Closed dthain closed 3 years ago
Adding @larryns to the ticket.
Documentation for the facility: https://hpcwiki.pmacs.upenn.edu/wiki/index.php/HPC:User_Guide
@larryns can you share the command lines that you use to get your jobs running, along with the output that comes back, showing the job id that was submitted?
Sure, there are two ways I usually do it:
$ bsub -J runmeJob -M 42000 -n 12 -o runme.o -e runme.e runme.sh
will request 42Gb, 12 cores and run the script runme.sh
#!/bin/bash
#BSUB -J runmeJob
#BSUB -e runme.e
#BSUB -o runme.o
#BSUB -M 42000
#BSUB -n 12
# rest of shell script follows...
Submit with:
$ bsub < runme.sh
For both submissions, you'll get a response like:
Job <67550203> is submitted to default queue <normal>.
I use both methods; I guess it depends on which is more convenient for you to code.
-Larry.
Is that the literal output, or did you add the angle brackets around the job number?
Job <67550203> is submitted to default queue <normal>.
Literal, straight copy and paste. I didn't add the angle brackets.
PR #2481
@larryns we have a prototype here for you to try. There is always some unexpected oddity that comes up with a new system. Please try this out and let us know how it goes for you:
You will have to install from source:
git clone https://github.com/cooperative-computing-lab/cctools
cd cctools
./configure --prefix $HOME/cctools-test
make install
export PATH=$HOME/cctools-test/bin:$PATH
Then, when you run makeflow, please generate a debug output file, which should clarify if anything unusual happens. For example:
makeflow -d all -o debug.log -T lsf test.mf
@dthain: Thanks! I'll give it a shot over the next week and get back to you.
@dthain So I ran makeflow and had some issues. The problem might be on my part, but I can send you the debug.log file. How can I send it to you? It's 440kb.
Perhaps you could post the log file in a gist and link it here? Also, the makeflow command line and the workflow would be helpful too.
@dthain Here you go: https://gist.github.com/larryns/6e4b9140870468c6da1bf9fa29aa2bb0
No jobs were created, and I ended up just hitting Ctrl-C on the makeflow process to kill it. Let me know if you need anything else.
Thanks!
Hmm, here is what I can deduce from the log. Makeflow did submit an LSF job:
2020/12/04 11:34:28.43 makeflow[4598] batch: bsub -o /dev/null -e /dev/null -env all -J makeflow0 -M 38000 -n 12 lsf.wrapper
2020/12/04 11:34:28.45 makeflow[4598] batch: job 67593160 submitted
2020/12/04 11:34:28.45 makeflow[4598] makeflow: node 0 was successfully submitted.

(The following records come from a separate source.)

(** C5. The loss framing.  For a batch of sequences of length [L] over
    the vocabulary, a model built as [gen.py] builds it (kernel of at
    least three taps) and either mode: the inputs are the sequences
    without their last token and the targets the sequences without their
    first; the forward pass returns logits of shape
    [(batch, L - 1, vocab)]; the flattened logits are [batch * (L - 1)]
    rows; and the loss is the mean cross-entropy over the pairs of the
    logits at a position and the token that follows it. *)
Theorem loss_framing {R : Type} `{Scalar R}
        (input_size n_words hid_size n_levels kernel_size : nat)
        (emb_dropout dropout : R) (w : GEN.params R)
        (md : option (nat -> nat -> nat -> nat -> bool))
        (L : nat) (data : list (list nat)) :
  3 <= kernel_size -> 1 <= n_levels -> 0 < input_size -> 0 < hid_size -> 0 < n_words ->
  2 <= L ->
  Forall (fun s => length s = L /\ Forall (fun tok => tok < n_words) s) data ->
  let model := GEN.init input_size n_words n_words hid_size n_levels kernel_size
                        emb_dropout dropout w in
  map (slice_until_neg 1) data = map (firstn (L - 1)) data
  /\ map (skipn 1) data = map (fun s => skipn 1 (firstn L s)) data
  /\ exists output loss,
       GEN.forward model md (map (firstn (L - 1)) data) = Some output
       /\ length output = length data
       /\ Forall (shape (L - 1) n_words) output
       /\ Gen.view_rows n_words (concat (concat output)) = Some (concat output)
       /\ length (concat output) = length data * (L - 1)
       /\ Gen.batch_loss model md n_words data = Gen.criterion (concat output)
                                                               (concat (map (skipn 1) data))
       /\ Gen.batch_loss model md n_words data
          = mean_cross_entropy (next_token_pairs output data)
       /\ Gen.batch_loss model md n_words data = Some loss.
Proof.
  intros Hk Hlev Hin Hhid Hn HL Hdata model.
  assert (Hslice : map (slice_until_neg 1) data = map (firstn (L - 1)) data).
  { apply map_ext_in. intros s Hs. rewrite Forall_forall in Hdata.
    destruct (Hdata s Hs) as [Hlen _]. unfold slice_until_neg. cbn [Nat.eqb].
    now rewrite Hlen. }
  split; [exact Hslice|]. split.
  { apply map_ext_in. intros s Hs. rewrite Forall_forall in Hdata.
    destruct (Hdata s Hs) as [Hlen _]. now rewrite <- Hlen, firstn_all. }
  destruct (@forward_shape _ _ input_size n_words n_words hid_size n_levels kernel_size
                           emb_dropout dropout w Hk Hlev Hin Hhid md (L - 1)
                           (map (firstn (L - 1)) data)) as [output [Eo [Lo So]]];
    [lia| |].
  { apply Forall_map. eapply Forall_impl; [|exact Hdata]. cbv beta.
    intros s [Hlen Htok]. split; [rewrite length_firstn; lia|now apply Forall_firstn]. }
  rewrite length_map in Lo.
  assert (Hrows : Forall (fun r => length r = n_words) (concat output)).
  { apply Forall_concat. eapply Forall_impl; [|exact So]. intros o [_ Ho]. exact Ho. }
  assert (Hpos : Forall (fun o : list (list R) => length o = L - 1) output).
  { eapply Forall_impl; [|exact So]. intros o [Ho _]. exact Ho. }
  assert (Hview : Gen.view_rows n_words (concat (concat output)) = Some (concat output))
    by (now apply view_rows_concat).
  assert (Hpair : Forall2 (fun (o : list (list R)) (t : list nat) => length o = length t)
                          output (map (skipn 1) data)).
  { clear Eo Hview Hrows So Hslice. revert data Hdata Lo.
    induction Hpos as [|o output Ho _ IH]; intros [|s data] Hdata Lo; simpl in *;
      try discriminate; constructor.
    - inversion Hdata as [|? ? [Hs _] _]; subst. rewrite Ho. destruct s; simpl in *; lia.
    - apply IH; [now inversion Hdata|lia]. }
  assert (Hloss : Gen.batch_loss model md n_words data
                  = Gen.criterion (concat output) (concat (map (skipn 1) data))).
  { unfold Gen.batch_loss. rewrite Hslice. fold model in Eo. rewrite Eo. cbn [bind].
    now rewrite Hview. }
  assert (Hmce : Gen.criterion (concat output) (concat (map (skipn 1) data))
                 = mean_cross_entropy (next_token_pairs output data)).
  { unfold Gen.criterion, mean_cross_entropy, next_token_pairs.
    assert (Hlen : length (concat output) = length (concat (map (skipn 1) data))).
    { clear -Hpair. induction Hpair as [|o t os ts Hot _ IH]; simpl; [reflexivity|].
      rewrite !length_app. lia. }
    rewrite Hlen, Nat.eqb_refl. cbn [negb].
    now rewrite (combine_concat Hpair), map2_map_r. }
  assert (Hsome : exists loss, mean_cross_entropy (next_token_pairs output data) = Some loss).
  { unfold mean_cross_entropy.
    destruct (@mapM_total _ _ (fun ot : list R * nat => Gen.nll (fst ot) (snd ot))
                          (fun _ => True) (next_token_pairs output data))
      as [ls [Els _]].
    - intros [logits tok] Hin'. unfold next_token_pairs in Hin'.
      apply in_concat in Hin'. destruct Hin' as [ps [Hps Hp]].
      apply in_map2 in Hps. destruct Hps as (o & s & Hin_o & Hin_s & ->).
      cbn [fst snd].
      destruct (@nll_known _ _ logits tok) as [v Ev]; [|eauto].
      rewrite Forall_forall in So, Hdata.
      destruct (So o Hin_o) as [_ Hw]. rewrite Forall_forall in Hw.
      rewrite (Hw logits) by (eapply in_combine_l; exact Hp).
      destruct (Hdata s Hin_s) as [_ Htok]. apply (Forall_skipn 1) in Htok.
      rewrite Forall_forall in Htok. apply Htok. eapply in_combine_r; exact Hp.
    - rewrite Els. cbn [bind]. eauto. }
  destruct Hsome as [loss Hsome].
  exists output, loss. fold model in Eo.
  split; [exact Eo|]. split; [exact Lo|]. split; [exact So|]. split; [exact Hview|].
  split; [rewrite (length_concat_uniform Hpos); lia|].
  split; [exact Hloss|]. split; [congruence|congruence].
Qed.

(** ** Strings *)

Lemma append_nil_r (s : string) : (s ++ EmptyString)%string = s.
Proof. induction s as [|c s IH]; simpl; [reflexivity|]. now rewrite IH. Qed.

Lemma append_assoc (s1 s2 s3 : string) :
  ((s1 ++ s2) ++ s3)%string = (s1 ++ (s2 ++ s3))%string.
Proof. induction s1 as [|c s1 IH]; simpl; [reflexivity|]. now rewrite IH. Qed.

Lemma last_char_append (s1 s2 : string) :
  s2 <> EmptyString -> last_char (s1 ++ s2) = last_char s2.
Proof.
  intro Hs2. induction s1 as [|c s1 IH]; [reflexivity|].
  simpl. rewrite IH.
  destruct (s1 ++ s2)%string eqn:E; [|reflexivity].
  destruct s1; simpl in E; [contradiction|discriminate].
Qed.

Lemma length_one_single (s : string) :
  String.length s = 1 -> exists c, s = String c EmptyString.
Proof.
  destruct s as [|c [|d s]]; simpl; try discriminate. intros _. now exists c.
Qed.

Lemma mem_In (s : string) (l : list string) : mem s l = true <-> In s l.
Proof.
  unfold mem. rewrite existsb_exists. split.
  - intros [x [Hx E]]. apply String.eqb_eq in E. now subst.
  - intro Hs. exists s. split; [exact Hs|apply String.eqb_refl].
Qed.

Lemma mem_not_In (s : string) (l : list string) : mem s l = false <-> ~ In s l.
Proof.
  rewrite <- mem_In. destruct (mem s l); split; intro E; try discriminate;
    try reflexivity.
  exfalso. now apply E.
Qed.

Lemma concat_app (l1 l2 : list string) :
  String.concat EmptyString (l1 ++ l2)
  = (String.concat EmptyString l1 ++ String.concat EmptyString l2)%string.
Proof.
  induction l1 as [|a l1 IH]; [reflexivity|].
  destruct l1 as [|b l1].
  - simpl. destruct l2; simpl; [now rewrite append_nil_r|reflexivity].
  - change (String.concat EmptyString ((a :: b :: l1) ++ l2))
      with (a ++ EmptyString ++ String.concat EmptyString ((b :: l1) ++ l2))%string.
    rewrite IH. simpl. now rewrite append_assoc.
Qed.



(** ** The sampler *)

Section SamplingFacts.
Context {R : Type} `{Scalar R}.
Variable rng : Type.
Variable multinomial : rng -> list R -> option (nat * rng).
Variable MolFromSmiles : string -> call_result.
Variable model : GEN.t R.
Variable idx2word : list string.

Local Abbreviation extend := (@Gen.extend R _ rng multinomial model idx2word).
Local Abbreviation generate := (@Gen.generate R _ rng multinomial model idx2word).
Local Abbreviation record := (@Gen.record rng MolFromSmiles).
Local Abbreviation draw := (@Gen.draw R _ rng multinomial MolFromSmiles model idx2word).
Local Abbreviation draws := (@Gen.draws R _ rng multinomial MolFromSmiles model idx2word).
Local Abbreviation sample := (@Gen.sample R _ rng multinomial MolFromSmiles model idx2word).
Local Abbreviation step := (@sampler_step R _ rng multinomial model idx2word).
Local Abbreviation run := (@sampler_run R _ rng multinomial model idx2word).
Local Abbreviation decode := (decode idx2word).

Lemma forward1_row_width (md : option (nat -> nat -> nat -> bool)) (s : list nat)
      (o : list (list R)) :
  GEN.forward1 model md s = Some o ->
  Forall (fun r => length r = Linear.out_features (GEN.decoder model)) o.
Proof.
  unfold GEN.forward1.
  destruct (mapM _ s) as [e|]; cbn [bind]; [|discriminate].
  destruct (GenEncoder.forward _ _ _) as [y|]; cbn [bind]; [|discriminate].
  intro E. apply mapM_Forall2 in E.
  induction E as [|v r vs rs Hv _ IH]; constructor; [|exact IH].
  unfold Linear.forward in Hv. destruct (negb _); [discriminate|].
  injection Hv as <-. now rewrite length_map, length_seq.
Qed.

Lemma forward_single (s : list nat) :
  GEN.forward model None [s] = (o <- GEN.forward1 model None s ;; Some [o]).
Proof.
  unfold GEN.forward. simpl. destruct (GEN.forward1 model None s); reflexivity.
Qed.

(** The body of the loop is the sampler's step, followed by the two
    appends. *)
Lemma extend_step (g : rng) (input : list nat) (word : string) :
  Linear.out_features (GEN.decoder model) = length idx2word ->
  extend g input word
  = (r <- step g input ;;
     Some (input ++ [fst (fst r)], (word ++ snd (fst r))%string, snd r)).
Proof.
  intro Hv. unfold Gen.extend, sampler_step. rewrite forward_single.
  destruct (GEN.forward1 model None input) as [o|] eqn:Eo; cbn [bind]; [|reflexivity].
  apply forward1_row_width in Eo. rewrite Hv in Eo.
  simpl concat. rewrite app_nil_r.
  destruct idx2word as [|w0 ws] eqn:Ew.
  - unfold Gen.view_rows. cbn [length Nat.eqb bind].
    destruct o as [|r o]; cbn [bind]; [reflexivity|].
    destruct (multinomial g _) as [[tok g']|]; cbn [bind fst]; [|reflexivity].
    now destruct tok.
  - rewrite view_rows_concat by (simpl; lia || exact Eo). cbn [bind].
    destruct o as [|r o]; cbn [bind]; [reflexivity|].
    destruct (multinomial g _) as [[tok g']|]; cbn [bind fst snd]; [|reflexivity].
    destruct (nth_error (w0 :: ws) tok); reflexivity.
Qed.

Lemma extend_inv (g : rng) (input : list nat) (word : string)
      (input' : list nat) (word' : string) (g' : rng) :
  extend g input word = Some (input', word', g') ->
  exists tok sym,
    nth_error idx2word tok = Some sym
    /\ input' = input ++ [tok] /\ word' = (word ++ sym)%string.
Proof.
  unfold Gen.extend.
  destruct (GEN.forward model None [input]); cbn [bind]; [|discriminate].
  destruct (Gen.view_rows _ _) as [fo|]; cbn [bind]; [|discriminate].
  destruct fo as [|r fo]; cbn [bind]; [discriminate|].
  destruct (multinomial g _) as [[tok g1]|]; cbn [bind fst snd]; [|discriminate].
  destruct (nth_error idx2word tok) as [sym|] eqn:Es; cbn [bind]; [|discriminate].
  intro E. injection E as <- <- <-. now exists tok, sym.
Qed.

Lemma decode_cons (tok : nat) (sym : string) (toks : list nat) :
  nth_error idx2word tok = Some sym ->
  decode (tok :: toks) = (sym ++ decode toks)%string.
Proof.
  intro Es. change (tok :: toks) with ([tok] ++ toks).
  unfold decode. rewrite map_app, concat_app. simpl.
  now rewrite (nth_error_nth _ _ EmptyString Es).
Qed.
Variables K IV : Buffer.
Variable bfo : JSON -> result Buffer.

Lemma handleMessage_welcome (id : N) (now : Z) (w : World) (k : Socket) :
  connected w = true -> socket w = Some k ->
  handleMessage bfo (welcome K IV id) now w
  = (add_bytesSent (N.of_nat (String.length (stringify tunnel_request +:+ NL)))
       (set_socket (Some (write (stringify tunnel_request +:+ NL) k))
          (log Log_encryption_initialized
             (set_encryptionIV (Some IV)
                (set_encryptionKey (Some K)
                   (log (Log_server_message (Some (JString "Connected to VPN Server")))
                      (log (Log_client_id (Some (JInt (Z.of_N id))))
                         (set_clientId (Some (JInt (Z.of_N id))) w))))))),
     Ok tt).
Proof.
  intros Hc Hs. unfold handleMessage, and_then, value, effect, sendMessage.
  cbn. rewrite !Hex_facts.from_hex_to_hex, Hc, Hs. reflexivity.
Qed.

Lemma handleMessage_tunnel_established (now : Z) (w : World) :
  handleMessage bfo tunnel_established now w
  = (log Log_type_messages (log Log_tunnel_established w), Ok tt).
Proof. reflexivity. Qed.

Lemma handleMessage_relay (A : N) (P : Buffer) (now : Z) (w : World) :
  handleMessage bfo (relay A P) now w
  = (log (Log_data P) (log (Log_relayed_from (Some (JInt (Z.of_N A)))) w), Ok tt).
Proof.
  unfold handleMessage, and_then, value, effect. cbn.
  now rewrite Hex_facts.from_hex_to_hex.
Qed.

Lemma sendEncryptedData_connected (text : string) (w : World) (k : Socket)
    (encrypted : Buffer) :
  encryptionKey w = Some K -> encryptionIV w = Some IV ->
  connected w = true -> socket w = Some k ->
  cipher_text K IV (list_byte_of_string text) = Ok encrypted ->
  sendEncryptedData text w
  = (log (Log_sent_encrypted (N.of_nat (length encrypted)))
       (add_bytesSent
          (N.of_nat (String.length (stringify (data_packet encrypted) +:+ NL)))
          (set_socket (Some (write (stringify (data_packet encrypted) +:+ NL) k)) w)),
     Ok tt).
Proof.
  intros Hk Hi Hc Hs He.
  unfold sendEncryptedData, and_then, encrypt, effect, sendMessage.
  rewrite Hk, Hi, He. cbn [bind]. now rewrite Hc, Hs.
Qed.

2020/12/04 11:34:28.45 makeflow[4598] makeflow: node 0 waiting -> running
Then, about 30s passed while makeflow was waiting for the job to come alive:
2020/12/04 11:34:28.45 makeflow[4598] batch: could not open status file "lsf.status.67593160"
Those repeated messages might be a little misleading. Makeflow is looking for that status file, but it won't get created until the job starts to run in LSF. So, a certain number of those are expected. It looks like you cancelled makeflow after about 30s.
Could you determine what happened to job 67593160 in LSF? I believe the bhist -l
command does that. (And apologies, I'm just going on the documentation, I haven't done it myself.)
Sorry I probably should've run it longer, but I wanted to just have a short file. This is one of the many runs I had. In some of the runs I let it go for about 30 mins, and same thing. I can run it longer and send you the longer debug.log. As far as I can tel the job died quickly.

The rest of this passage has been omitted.